Findings from other surveys strongly suggest banks should act. An Aite survey in the third quarter of 2022 found that 66% of small businesses would give their payments business to a financial institution that offers nontraditional products. Nearly three-quarters also wish their primary financial institution would work more with fintechs.

A Reason to Switch:

The percentage of small businesses that would be willing to move their payments business to a financial institution with nontraditional products:
66%

Many are at least getting closer to offering these types of services, with a dashboard for businesses as the starting point. In a survey by PYMNTS.com, nearly 80% of the banking executives who responded said their institutions were working to develop a single view of “real-time cash flow management” for business owners, which could serve as a foundation for financial forecasts.

The survey also showed that financial institutions are looking to integrate third-party platforms into their banking systems to offer invoicing, marketing automation, project management, accounting services, and risk management. All of these present the opportunity to provide business owners with needed help, while deepening their relationship with the bank and increasing fee income.

Bankers Must Think Differently When It Comes to Their Own Business

Clearly, putting small business customers on enhanced consumer platforms will no longer suffice.
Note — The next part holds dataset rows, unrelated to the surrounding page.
(* ===== verification/TopologySpec.v ===== *)
(** * What a sealed topology promises

    Theorems on orbitkv-core/src/engine/instance.rs: the sealed layer space is a function of the registered
    layers and not of the order of registration; slots and page ranges are dense and do not overlap;
    and an instance is sealed once, by the last worker. *)
From S2P Require Import Prelude Containers State KvLayout Topology TopologyPages.

Local Open Scope Z_scope.
Local Open Scope rust_scope.

(** ** Declarations agree *)

(** [m] holds the one value that the entries of each name declare. *)
Definition agreed {V} (value : Entry -> V) (es : list Entry) (m : gmap bytes V) : Prop :=
  forall n v, m !! n = Some v <-> exists e, e ∈ es /\ entry_name e = n /\ value e = v.

Lemma scan_spec {V} `{EqDecision V} (value : Entry -> V) err es : forall seen m m',
  agreed value seen m -> scan value err es m = Ok m' -> agreed value (seen ++ es) m'.
Proof.
  induction es as [|e es IH]; intros seen m m' Hm; cbn [scan]; [intros [= <-]; by rewrite app_nil_r|].
  assert (forall old, m !! entry_name e = old -> (forall x, old = Some x -> x = value e) ->
    agreed value (seen ++ [e]) (<[entry_name e := value e]> m)) as Hadd.
  { intros old Hold Hsame n v. destruct (decide (n = entry_name e)) as [->|Hn].
    - rewrite lookup_insert_eq. split.
      + intros [= <-]. exists e. split_and!; [set_solver|done|done].
      + intros (e' & Hin & Hne & Hv). f_equal. apply elem_of_app in Hin as [Hin|Hin]; [|set_solver].
        assert (m !! entry_name e = Some v) as Hmv by (apply Hm; eauto). rewrite Hold in Hmv. by rewrite (Hsame v Hmv).
    - rewrite lookup_insert_ne by done. rewrite (Hm n v). split; intros (e' & Hin & He); exists e'; [set_solver|].
      apply elem_of_app in Hin as [Hin|Hin]; [done|]. apply list_elem_of_singleton in Hin as ->. by destruct He. }
  intros Hrun. replace (seen ++ e :: es) with ((seen ++ [e]) ++ es) by (by rewrite <- app_assoc).
  destruct (m !! entry_name e) as [old|] eqn:Eold.
  - case_bool_decide as Hs; [|done]. eapply IH; [|exact Hrun]. apply (Hadd _ eq_refl). intros x [= <-]. done.
  - eapply IH; [|exact Hrun]. apply (Hadd _ eq_refl). done.
Qed.

Lemma scan_total {V} `{EqDecision V} (value : Entry -> V) err es : forall m,
  (forall e e', e ∈ es -> e' ∈ es -> entry_name e = entry_name e' -> value e = value e') ->
  (forall e v, e ∈ es -> m !! entry_name e = Some v -> v = value e) -> exists m', scan value err es m = Ok m'.
Proof.
  induction es as [|e es IH]; intros m Hag Hm; cbn [scan]; [eauto|].
  assert (exists m', scan value err es (<[entry_name e := value e]> m) = Ok m') as Hnext.
  { apply IH; [intros; apply Hag; set_solver|]. intros e' v Hin Hv. destruct (decide (entry_name e' = entry_name e)) as [Hn|Hn].
    - rewrite Hn, lookup_insert_eq in Hv. injection Hv as <-. apply Hag; [set_solver..|done].
    - rewrite lookup_insert_ne in Hv by done. apply Hm; [set_solver|done]. }
  destruct (m !! entry_name e) as [old|] eqn:Eold; [|done]. rewrite bool_decide_true; [done|]. apply Hm; [set_solver|done].
Qed.

Lemma scan_Ok {V} `{EqDecision V} (value : Entry -> V) err es m : scan value err es ∅ = Ok m <-> agreed value es m.
Proof.
  split.
  - intros Hrun. apply (scan_spec value err es [] ∅ m); [|done]. intros n v. rewrite lookup_empty. split; [done|]. by intros (e & ?%elem_of_nil & _).
  - intros Hm. destruct (scan_total value err es ∅) as [m' Hrun].
    + intros e e' He He' Hn. assert (m !! entry_name e = Some (value e)) as H1 by (apply Hm; eauto).
      assert (m !! entry_name e' = Some (value e')) as H2 by (apply Hm; eauto). rewrite Hn in H1. congruence.
    + intros e v _. by rewrite lookup_empty.
    + rewrite Hrun. f_equal. apply (scan_spec value err es [] ∅ m') in Hrun.
      2: { intros n v. rewrite lookup_empty. split; [done|]. by intros (e & ?%elem_of_nil & _). }
      apply map_eq. intros n. apply option_eq. intros v. by rewrite (Hrun n v), (Hm n v).
Qed.
(* ===== verification/RestoreBuildSpec.v ===== *)
(** * The raw restore plan is exact

    Theorems on orbitkv-core/src/engine/restore.rs: merging adjacent ranges does not change a byte of what is
    restored, and what is encoded decodes to it. *)
From S2P Require Import Prelude Containers Wire State KvLayout Blocks RestorePlan Topology RestoreBuild.

Local Open Scope Z_scope.
Local Open Scope rust_scope.

(** ** Meaning of a copy *)





(** ** Fragments *)





(** ** Merging is exact *)
















(** ** Where the bytes of a block are *)













(** ** Destinations *)



(** ** Assignment of leased blocks *)







Lemma raw_copies_spec slot base offset copies rs :
  Forall piece_ok (copies_of copies) -> 0 <= offset -> raw_copies slot base offset copies = Ok rs ->
  let ps := places (1 <? zlen (segment_sizes slot)) 0 offset (copies_of copies) in
  rs ≫= moves = ps ≫= file_piece slot base /\ Forall (file_inside slot) ps /\
  Forall (fun r => exists p, p ∈ ps /\ r_offset r = base + segment_base slot p.1.1 + p.1.2 /\ r_offset r <= u64_max /\ r_device r = addr p.2 /\ r_bytes r = copy_bytes p.2) rs.
Proof.
  intros Hp Ho. destruct copies as [c|k v]; cbn [copies_of raw_copies] in *.
  - apply Forall_cons in Hp as [Hc _]. destruct (raw_range _ _ _ _ _) as [r|] eqn:Er; [|done]. intros [= <-].
    destruct (raw_range_spec _ _ _ _ _ _ Hc Ho Er) as (H1 & H2 & H3).
    assert (places (1 <? zlen (segment_sizes slot)) 0 offset [c] = [(0, offset, c)]) as -> by (by destruct (1 <? _)). cbv zeta. rewrite !bind_singleton.
    split_and!; [done|exact (Forall_cons_2 _ _ _ H2 (Forall_nil_2 _))|]. constructor; [|constructor]. exists (0, offset, c). split; [by left|done].
  - apply Forall_cons in Hp as [Hk [Hv _]%Forall_cons].
    set (place := if 1 <? zlen (segment_sizes slot) then (1, offset) else (0, offset + copy_bytes k)).
    assert (0 <= place.2) as Hpl by (subst place; destruct (1 <? _), Hk; cbn; lia).
    assert (forall r, (if 1 <? zlen (segment_sizes slot) then raw_range slot base 1 offset v
       else let? o := ok_or (checked_add offset (copy_bytes k)) SlotOffset in raw_range slot base 0 o v) = Ok r -> raw_range slot base place.1 place.2 v = Ok r) as Hsec.
    { subst place. destruct (1 <? _); intros r; [done|]. destruct (checked_add _ _) as [o|] eqn:Eo; [|done]. by apply checked_add_Some in Eo as [-> _]. }
    destruct (if 1 <? zlen (segment_sizes slot) then raw_range slot base 1 offset v else _) as [second|]; [|done]. specialize (Hsec second eq_refl). destruct (raw_range slot base 0 offset k) as [first|] eqn:Ef; [|done]. intros [= <-].
    destruct (raw_range_spec _ _ _ _ _ _ Hk Ho Ef) as (H1 & H2 & H3). destruct (raw_range_spec _ _ _ _ _ _ Hv Hpl Hsec) as (H4 & H5 & H6).
    assert (places (1 <? zlen (segment_sizes slot)) 0 offset [k; v] = [(0, offset, k); (place.1, place.2, v)]) as -> by (subst place; by destruct (1 <? _)).
    cbv zeta. rewrite !bind_cons. split_and!; [by rewrite H1, H4|exact (Forall_cons_2 _ _ _ H2 (Forall_cons_2 _ _ _ H5 (Forall_nil_2 _)))|].
    constructor; [exists (0, offset, k); split; [by left|done]|]. constructor; [|constructor]. exists (place.1, place.2, v). split; [right; by left|done].
Qed.
Definition dispatch (t : Turn) (i : nat) (q : Queue) : option Queue :=
  if q_reset q then Some q
  else match q_slots q !! i, select q with
       | Some None, Some (pos, reading) =>
           job ← q_jobs q !! pos;
           let q := mkQueue (q_jobs q) (q_slots q) (q_decoder q) (q_decoding q) (q_closed q) (q_next q)
                      (if reading then Z.min (q_burst q + 1) READ_BURST else 0) (q_reset q) (q_stopped q) (q_log q) in
           Some match prepare (t_prepare t (j_id job)) job with
                | Err _ => requeue pos (fail PrepareFailed job) q
                | Ok job =>
                    match j_work job with
                    | [] =>
                        if negb (q_decoder q) && negb (t_decoder t) then requeue pos (fail DecoderFailed job) q
                        else
                          let q := mkQueue (q_jobs q) (q_slots q) true (q_decoding q) (q_closed q) (q_next q) (q_burst q) (q_reset q) (q_stopped q) (q_log q) in
                          match decode_begin (t_sent t) job with
                          | Ok (job, d) => set_decode (Some d) (requeue pos job q)
                          | Err _ => requeue pos (fail DecoderFailed job) q
                          end
                    | w :: ws =>
                        let job := set_work ws (j_encoded job) job in
                        if t_submit t i
                        then set_slots (<[i := Some (mkOwner (j_id job) (w_write w) (w_encoded w))]> (q_slots q)) (q_reset q)
                               (requeue pos (mkJob (j_id job) (j_save job) (j_budget job) (j_work job) (j_encoded job) (j_decoding job) (j_writes job)
                                               (j_inflight job + 1) (j_error job) (j_prepared job) (j_host job)) q)
                        else set_slots (q_slots q) true (requeue pos (fail IoFailed job) q)
                    end
                end
       | _, _ => Some q
       end.
Fixpoint dispatch_all (t : Turn) (n i : nat) (q : Queue) : option Queue :=
  match n with O => Some q | S n => q ← dispatch t i q; dispatch_all t n (S i) q end.

(** ** A turn of the loop *)

(** Host copies and abandoned consumers are polled for every job. *)
Definition polled_jobs (t : Turn) (q : Queue) : Queue := set_jobs ((fun j => cancel_abandoned (t_closed t (j_id j)) (poll_host (t_host t (j_id j)) j)) <$> q_jobs q) q.
(** Failed slots are dropped once none is in use. *)
Definition reset_slots (q : Queue) : Queue := if q_reset q && forallb (fun s => negb (bool_decide (is_Some s))) (q_slots q) then set_slots [] false q else q.
Definition reaped (r : list Job * list Event) (q : Queue) : Queue := record r.2 (set_jobs r.1 q).
(** The end of a turn: stop, or make slots and serve jobs. *)
Definition fresh_slots (q : Queue) : Queue := match q_slots q with [] => set_slots (replicate (Z.to_nat STAGING_SLOTS) None) (q_reset q) q | _ => q end.
Definition serve (t : Turn) (q : Queue) : option Queue :=
  match q_jobs q with
  | [] => Some (if q_closed q then mkQueue [] [] false (q_decoding q) true (q_next q) (q_burst q) (q_reset q) true (q_log q) else q)
  | _ :: _ =>
      match q_slots q, t_slots t with
      | [], false => Some (set_jobs (fail SlotsFailed <$> q_jobs q) q)
      | _, _ => dispatch_all t (length (q_slots (fresh_slots q))) 0 (fresh_slots q)
      end
  end.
Banks sticking with that strategy will be ignoring revenue potential and stand to continually lose market share to competitors — not only fintechs, but forward-thinking financial institutions.

Bankers must evolve their own thinking, to see their financial institution as a business service provider, rather than as a place for just deposits and loans. To capitalize on this opportunity, they will need to have the vision to provide services outside the scope of traditional banking. Only then can they work out how to achieve that.

About the authors:

Debbie Smart and Jaime Dominguez are senior product marketers at Q2.